Dataset entries:

Lemma insert_Some (m : table) k v fd x : insert_ m k v !! fd = Some x -> m !! fd = Some x \/ (fd = k /\ x = v /\ m !! k = None).
Proof.
  unfold insert_. destruct (m !! k) eqn:E; [by left|]. destruct (decide (fd = k)) as [->|Hne].
  - rewrite lookup_insert_eq. intros [= <-]. by right.
  - rewrite lookup_insert_ne by congruence. by left.
Qed.

Lemma free_conn_inv s p c : inv s -> active s p c -> exists s', free_conn s p = Ok s' /\ inv s'.
Proof.
  intros H Hp. pose proof Hp as [[fd0 Hu] Hc]. unfold free_conn, get_conn. rewrite Hc. cbn [mbind outcome_bind]. cbv zeta.
  eexists. split; [done|]. set (s' := set_freed _ _).
  assert (Hused : forall fd q, m_used s' !! fd = Some (Some q) -> m_used s !! fd = Some (Some q) /\ (fd ∉ ends c) /\ q <> p).
  { intros fd q. cbn. rewrite !lookup_delete_Some. intros (N1 & N2 & Hq). split; [done|]. split; [rewrite elem_of_ends; naive_solver|].
    intros ->. destruct (inv_used s H fd p Hq) as (d & Hd & Hf). assert (d = c) as -> by congruence. apply elem_of_ends in Hf. naive_solver. }
  assert (Hnet : forall g, g ∉ ends c -> net s' !! g = net s !! g).
  { intros g Hg. rewrite elem_of_ends in Hg. cbn. rewrite !lookup_delete_ne by naive_solver. done. }
  assert (Hheap : forall q, q <> p -> heap s' !! q = heap s !! q) by (intros q Hq; cbn; by rewrite lookup_insert_ne by congruence).
  assert (Hold : forall q d, active s' q d -> q <> p /\ active s q d).
  { intros q d [[fd Hq] Hd]. destruct (Hused fd q Hq) as (Hq' & _ & Hne). rewrite Hheap in Hd by done. split; [done|]. split; [eauto|done]. }
  constructor.
  - intros fd x Hx. destruct (inv_pool s H fd x Hx) as (q & d & k & -> & Hd & H1 & H2 & H3 & H4). exists q, d, k.
    assert (q <> p) by (intros ->; by eapply (inv_pool_used s H)). rewrite Hheap by done.
    rewrite Hnet; [done|]. intros Hf. by eapply (inv_pool_apart s H).
  - intros fd q Hq. destruct (Hused fd q Hq) as (Hq' & _ & Hne). rewrite Hheap by done. by apply (inv_used s H).
  - intros q d Hq. destruct (Hold q d Hq) as [Hne Hq']. eapply relays_apart; [by apply (inv_active s H q)|exact Hnet|].
    intros f Hf Hf'. by eapply (inv_apart s H p c q d f).
  - intros fd x [Hx|(-> & -> & _)]%insert_Some.
    + destruct (inv_freed s H fd x Hx) as (q & d & -> & Hd & H1 & H2). exists q, d.
      assert (q <> p) by (intros ->; by eapply (inv_used_freed s H)). by rewrite Hheap.
    + exists p, (reset c). cbn. rewrite lookup_insert_eq. do 3 (split; [done|]). apply reset_clean.
  - intros fd g q Hq Hg. destruct (Hused g q Hg) as (Hq' & _). by eapply (inv_pool_used s H).
  - intros fd g q Hq [Hg|(-> & [= ->] & _)]%insert_Some; [by eapply (inv_pool_freed s H)|]. by eapply (inv_pool_used s H).
  - intros fd g q Hq [Hg|(-> & [= ->] & _)]%insert_Some.
    + destruct (Hused fd q Hq) as (Hq' & _). by eapply (inv_used_freed s H).
    + by destruct (Hused fd p Hq) as (_ & _ & ?).
  - intros q1 d1 q2 d2 f A1 A2 Hne. destruct (Hold _ _ A1) as [_ B1], (Hold _ _ A2) as [_ B2]. by eapply (inv_apart s H).
  - intros fd q d Hx A. destruct (Hold _ _ A) as [_ B]. by eapply (inv_pool_apart s H).
Qed.

(** A null pointer in the table of connections in use. *)
Lemma inv_null s fd : inv s -> m_used s !! fd = None -> inv (set_used s (<[fd := None]> (m_used s))).
Proof.
  intros H Hn. assert (Hu : forall g q, <[fd := None]> (m_used s) !! g = Some (Some q) -> m_used s !! g = Some (Some q)).
  { intros g q. destruct (decide (g = fd)) as [->|Hne]; [by rewrite lookup_insert_eq|by rewrite lookup_insert_ne by congruence]. }
  assert (Ha : forall q d, active (set_used s (<[fd := None]> (m_used s))) q d -> active s q d).
  { intros q d [[g Hg] Hd]. split; [|done]. eauto. }
  constructor; cbn.
  - apply (inv_pool s H).
  - intros g q Hg. by eapply (inv_used s H), Hu.
  - intros q d Hq. by eapply (inv_active s H), Ha.
  - apply (inv_freed s H).
  - intros g1 g2 q H1 H2. by eapply (inv_pool_used s H); [|apply Hu].
  - apply (inv_pool_freed s H).
  - intros g1 g2 q H1 H2. by eapply (inv_used_freed s H); [apply Hu|].
  - intros q1 d1 q2 d2 f A1 A2. by eapply (inv_apart s H); apply Ha.
  - intros g q d Hx A. by eapply (inv_pool_apart s H); [|apply Ha].
Qed.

Your task:
Exactly as they stand above, write out the entries.

Answer for the task:
Lemma insert_Some (m : table) k v fd x : insert_ m k v !! fd = Some x -> m !! fd = Some x \/ (fd = k /\ x = v /\ m !! k = None).
Proof.
  unfold insert_. destruct (m !! k) eqn:E; [by left|]. destruct (decide (fd = k)) as [->|Hne].
  - rewrite lookup_insert_eq. intros [= <-]. by right.
  - rewrite lookup_insert_ne by congruence. by left.
Qed.

Lemma free_conn_inv s p c : inv s -> active s p c -> exists s', free_conn s p = Ok s' /\ inv s'.
Proof.
  intros H Hp. pose proof Hp as [[fd0 Hu] Hc]. unfold free_conn, get_conn. rewrite Hc. cbn [mbind outcome_bind]. cbv zeta.
  eexists. split; [done|]. set (s' := set_freed _ _).
  assert (Hused : forall fd q, m_used s' !! fd = Some (Some q) -> m_used s !! fd = Some (Some q) /\ (fd ∉ ends c) /\ q <> p).
  { intros fd q. cbn. rewrite !lookup_delete_Some. intros (N1 & N2 & Hq). split; [done|]. split; [rewrite elem_of_ends; naive_solver|].
    intros ->. destruct (inv_used s H fd p Hq) as (d & Hd & Hf). assert (d = c) as -> by congruence. apply elem_of_ends in Hf. naive_solver. }
  assert (Hnet : forall g, g ∉ ends c -> net s' !! g = net s !! g).
  { intros g Hg. rewrite elem_of_ends in Hg. cbn. rewrite !lookup_delete_ne by naive_solver. done. }
  assert (Hheap : forall q, q <> p -> heap s' !! q = heap s !! q) by (intros q Hq; cbn; by rewrite lookup_insert_ne by congruence).
  assert (Hold : forall q d, active s' q d -> q <> p /\ active s q d).
  { intros q d [[fd Hq] Hd]. destruct (Hused fd q Hq) as (Hq' & _ & Hne). rewrite Hheap in Hd by done. split; [done|]. split; [eauto|done]. }
  constructor.
  - intros fd x Hx. destruct (inv_pool s H fd x Hx) as (q & d & k & -> & Hd & H1 & H2 & H3 & H4). exists q, d, k.
    assert (q <> p) by (intros ->; by eapply (inv_pool_used s H)). rewrite Hheap by done.
    rewrite Hnet; [done|]. intros Hf. by eapply (inv_pool_apart s H).
  - intros fd q Hq. destruct (Hused fd q Hq) as (Hq' & _ & Hne). rewrite Hheap by done. by apply (inv_used s H).
  - intros q d Hq. destruct (Hold q d Hq) as [Hne Hq']. eapply relays_apart; [by apply (inv_active s H q)|exact Hnet|].
    intros f Hf Hf'. by eapply (inv_apart s H p c q d f).
  - intros fd x [Hx|(-> & -> & _)]%insert_Some.
    + destruct (inv_freed s H fd x Hx) as (q & d & -> & Hd & H1 & H2). exists q, d.
      assert (q <> p) by (intros ->; by eapply (inv_used_freed s H)). by rewrite Hheap.
    + exists p, (reset c). cbn. rewrite lookup_insert_eq. do 3 (split; [done|]). apply reset_clean.
  - intros fd g q Hq Hg. destruct (Hused g q Hg) as (Hq' & _). by eapply (inv_pool_used s H).
  - intros fd g q Hq [Hg|(-> & [= ->] & _)]%insert_Some; [by eapply (inv_pool_freed s H)|]. by eapply (inv_pool_used s H).
  - intros fd g q Hq [Hg|(-> & [= ->] & _)]%insert_Some.
    + destruct (Hused fd q Hq) as (Hq' & _). by eapply (inv_used_freed s H).
    + by destruct (Hused fd p Hq) as (_ & _ & ?).
  - intros q1 d1 q2 d2 f A1 A2 Hne. destruct (Hold _ _ A1) as [_ B1], (Hold _ _ A2) as [_ B2]. by eapply (inv_apart s H).
  - intros fd q d Hx A. destruct (Hold _ _ A) as [_ B]. by eapply (inv_pool_apart s H).
Qed.

(** A null pointer in the table of connections in use. *)
Lemma inv_null s fd : inv s -> m_used s !! fd = None -> inv (set_used s (<[fd := None]> (m_used s))).
Proof.
  intros H Hn. assert (Hu : forall g q, <[fd := None]> (m_used s) !! g = Some (Some q) -> m_used s !! g = Some (Some q)).
  { intros g q. destruct (decide (g = fd)) as [->|Hne]; [by rewrite lookup_insert_eq|by rewrite lookup_insert_ne by congruence]. }
  assert (Ha : forall q d, active (set_used s (<[fd := None]> (m_used s))) q d -> active s q d).
  { intros q d [[g Hg] Hd]. split; [|done]. eauto. }
  constructor; cbn.
  - apply (inv_pool s H).
  - intros g q Hg. by eapply (inv_used s H), Hu.
  - intros q d Hq. by eapply (inv_active s H), Ha.
  - apply (inv_freed s H).
  - intros g1 g2 q H1 H2. by eapply (inv_pool_used s H); [|apply Hu].
  - apply (inv_pool_freed s H).
  - intros g1 g2 q H1 H2. by eapply (inv_used_freed s H); [apply Hu|].
  - intros q1 d1 q2 d2 f A1 A2. by eapply (inv_apart s H); apply Ha.
  - intros g q d Hx A. by eapply (inv_pool_apart s H); [|apply Ha].
Qed.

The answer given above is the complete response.